§ TO DO
All lines below are to be output exactly as they stand.

Stored records:
(** *** What a tree should be read as

    The text of an element may hold markup: [text_ok] says that it ends outside of
    a tag, and it means what it is read as. *)
Definition text_ok (t : bytes) : Prop := is_Some (read_page t).
Definition text_tokens (t : bytes) : list token := default [] (read_page t).

Definition plain (t : bytes) : Prop := ("<"%char ∉ t) ∧ ("&"%char ∉ t).
Definition value_ok (v : bytes) : Prop := (DQ ∉ v) ∧ ("&"%char ∉ v).
Definition name_ok (n : bytes) : Prop := n ≠ [] ∧ Forall (λ c, name_char c = true) n.

Definition wrap (name : bytes) (attrs : list (bytes * bytes)) (ts : list token) : list token :=
  TOpen name attrs :: ts ++ [TClose name].

Fixpoint tokens_of (e : Element) : list token :=
  match kind_ e with
  | kTable heads data =>
      wrap (bs "table") []
        ((if bool_decide (heads = []) then []
          else wrap (bs "tr") [] (concat ((λ h, wrap (bs "th") [] (text_tokens h)) <$> heads))) ++
         concat ((λ row, wrap (bs "tr") []
                   (concat ((λ d, wrap (bs "td") [] (text_tokens d)) <$> take (length heads) row))) <$> data))
  | kInput id label value =>
      wrap (bs "label") [(bs "for", id)] (text_tokens label) ++
      [TOpen (bs "input") [(bs "type", bs "text"); (bs "id", id); (bs "name", id); (bs "value", value)];
       TOpen (bs "br") []]
  | kElement =>
      match children_ e with
      | [] => if bool_decide (text_ e = []) then [TOpen (name_ e) (map_iter (attr_ e))]
              else wrap (name_ e) (map_iter (attr_ e)) (text_tokens (text_ e))
      | cs => wrap (name_ e) (map_iter (attr_ e)) (concat (tokens_of <$> cs))
      end
  end.

Fixpoint neat (e : Element) : Prop :=
  match kind_ e with
  | kTable heads data => Forall text_ok heads ∧ Forall (Forall text_ok) data
  | kInput id label value => value_ok id ∧ text_ok label ∧ value_ok value
  | kElement =>
      name_ok (name_ e) ∧ Forall (λ kv, name_ok kv.1 ∧ value_ok kv.2) (map_iter (attr_ e)) ∧
      text_ok (text_ e) ∧ foldr (λ c P, neat c ∧ P) True (children_ e)
  end.

Definition document_tokens (d : Document) : list token :=
  TDecl (bs "DOCTYPE html") ::
  wrap (bs "html") []
    (wrap (bs "head") []
       (TOpen (bs "meta") [(bs "charset", bs "UTF-8")] ::
        wrap (bs "style") [] [TText style_sheet] ++ wrap (bs "title") [] (text_tokens (title_ d))) ++
     tokens_of (body_ d)).

(** * Lemmas *)

(** ** The tokenizer *)

Lemma lex_run_app a b x : lex_run (a ++ b) x = lex_run b (lex_run a x).
Proof. apply foldl_app. Qed.

(** Emission only appends. *)
Lemma lex_step_shift c st ts0 ts : lex_step (st, ts0 ++ ts) c =
  ((lex_step (st, ts) c).1, ts0 ++ (lex_step (st, ts) c).2).
Proof. destruct st; cbn; repeat case_bool_decide; rewrite <-?app_assoc; try done; by repeat case_match. Qed.

Lemma lex_run_shift l : ∀ st ts0 ts, lex_run l (st, ts0 ++ ts) =
  ((lex_run l (st, ts)).1, ts0 ++ (lex_run l (st, ts)).2).
Proof.
  induction l as [|c l IH]; intros st ts0 ts; cbn [lex_run foldl]; [done|].
  rewrite lex_step_shift. destruct (lex_step (st, ts) c) as [st' ts']. apply IH.
Qed.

§ WRITTEN SOLUTION
(** *** What a tree should be read as

    The text of an element may hold markup: [text_ok] says that it ends outside of
    a tag, and it means what it is read as. *)
Definition text_ok (t : bytes) : Prop := is_Some (read_page t).
Definition text_tokens (t : bytes) : list token := default [] (read_page t).

Definition plain (t : bytes) : Prop := ("<"%char ∉ t) ∧ ("&"%char ∉ t).
Definition value_ok (v : bytes) : Prop := (DQ ∉ v) ∧ ("&"%char ∉ v).
Definition name_ok (n : bytes) : Prop := n ≠ [] ∧ Forall (λ c, name_char c = true) n.

Definition wrap (name : bytes) (attrs : list (bytes * bytes)) (ts : list token) : list token :=
  TOpen name attrs :: ts ++ [TClose name].

Fixpoint tokens_of (e : Element) : list token :=
  match kind_ e with
  | kTable heads data =>
      wrap (bs "table") []
        ((if bool_decide (heads = []) then []
          else wrap (bs "tr") [] (concat ((λ h, wrap (bs "th") [] (text_tokens h)) <$> heads))) ++
         concat ((λ row, wrap (bs "tr") []
                   (concat ((λ d, wrap (bs "td") [] (text_tokens d)) <$> take (length heads) row))) <$> data))
  | kInput id label value =>
      wrap (bs "label") [(bs "for", id)] (text_tokens label) ++
      [TOpen (bs "input") [(bs "type", bs "text"); (bs "id", id); (bs "name", id); (bs "value", value)];
       TOpen (bs "br") []]
  | kElement =>
      match children_ e with
      | [] => if bool_decide (text_ e = []) then [TOpen (name_ e) (map_iter (attr_ e))]
              else wrap (name_ e) (map_iter (attr_ e)) (text_tokens (text_ e))
      | cs => wrap (name_ e) (map_iter (attr_ e)) (concat (tokens_of <$> cs))
      end
  end.

Fixpoint neat (e : Element) : Prop :=
  match kind_ e with
  | kTable heads data => Forall text_ok heads ∧ Forall (Forall text_ok) data
  | kInput id label value => value_ok id ∧ text_ok label ∧ value_ok value
  | kElement =>
      name_ok (name_ e) ∧ Forall (λ kv, name_ok kv.1 ∧ value_ok kv.2) (map_iter (attr_ e)) ∧
      text_ok (text_ e) ∧ foldr (λ c P, neat c ∧ P) True (children_ e)
  end.

Definition document_tokens (d : Document) : list token :=
  TDecl (bs "DOCTYPE html") ::
  wrap (bs "html") []
    (wrap (bs "head") []
       (TOpen (bs "meta") [(bs "charset", bs "UTF-8")] ::
        wrap (bs "style") [] [TText style_sheet] ++ wrap (bs "title") [] (text_tokens (title_ d))) ++
     tokens_of (body_ d)).

(** * Lemmas *)

(** ** The tokenizer *)

Lemma lex_run_app a b x : lex_run (a ++ b) x = lex_run b (lex_run a x).
Proof. apply foldl_app. Qed.

(** Emission only appends. *)
Lemma lex_step_shift c st ts0 ts : lex_step (st, ts0 ++ ts) c =
  ((lex_step (st, ts) c).1, ts0 ++ (lex_step (st, ts) c).2).
Proof. destruct st; cbn; repeat case_bool_decide; rewrite <-?app_assoc; try done; by repeat case_match. Qed.

Lemma lex_run_shift l : ∀ st ts0 ts, lex_run l (st, ts0 ++ ts) =
  ((lex_run l (st, ts)).1, ts0 ++ (lex_run l (st, ts)).2).
Proof.
  induction l as [|c l IH]; intros st ts0 ts; cbn [lex_run foldl]; [done|].
  rewrite lex_step_shift. destruct (lex_step (st, ts) c) as [st' ts']. apply IH.
Qed.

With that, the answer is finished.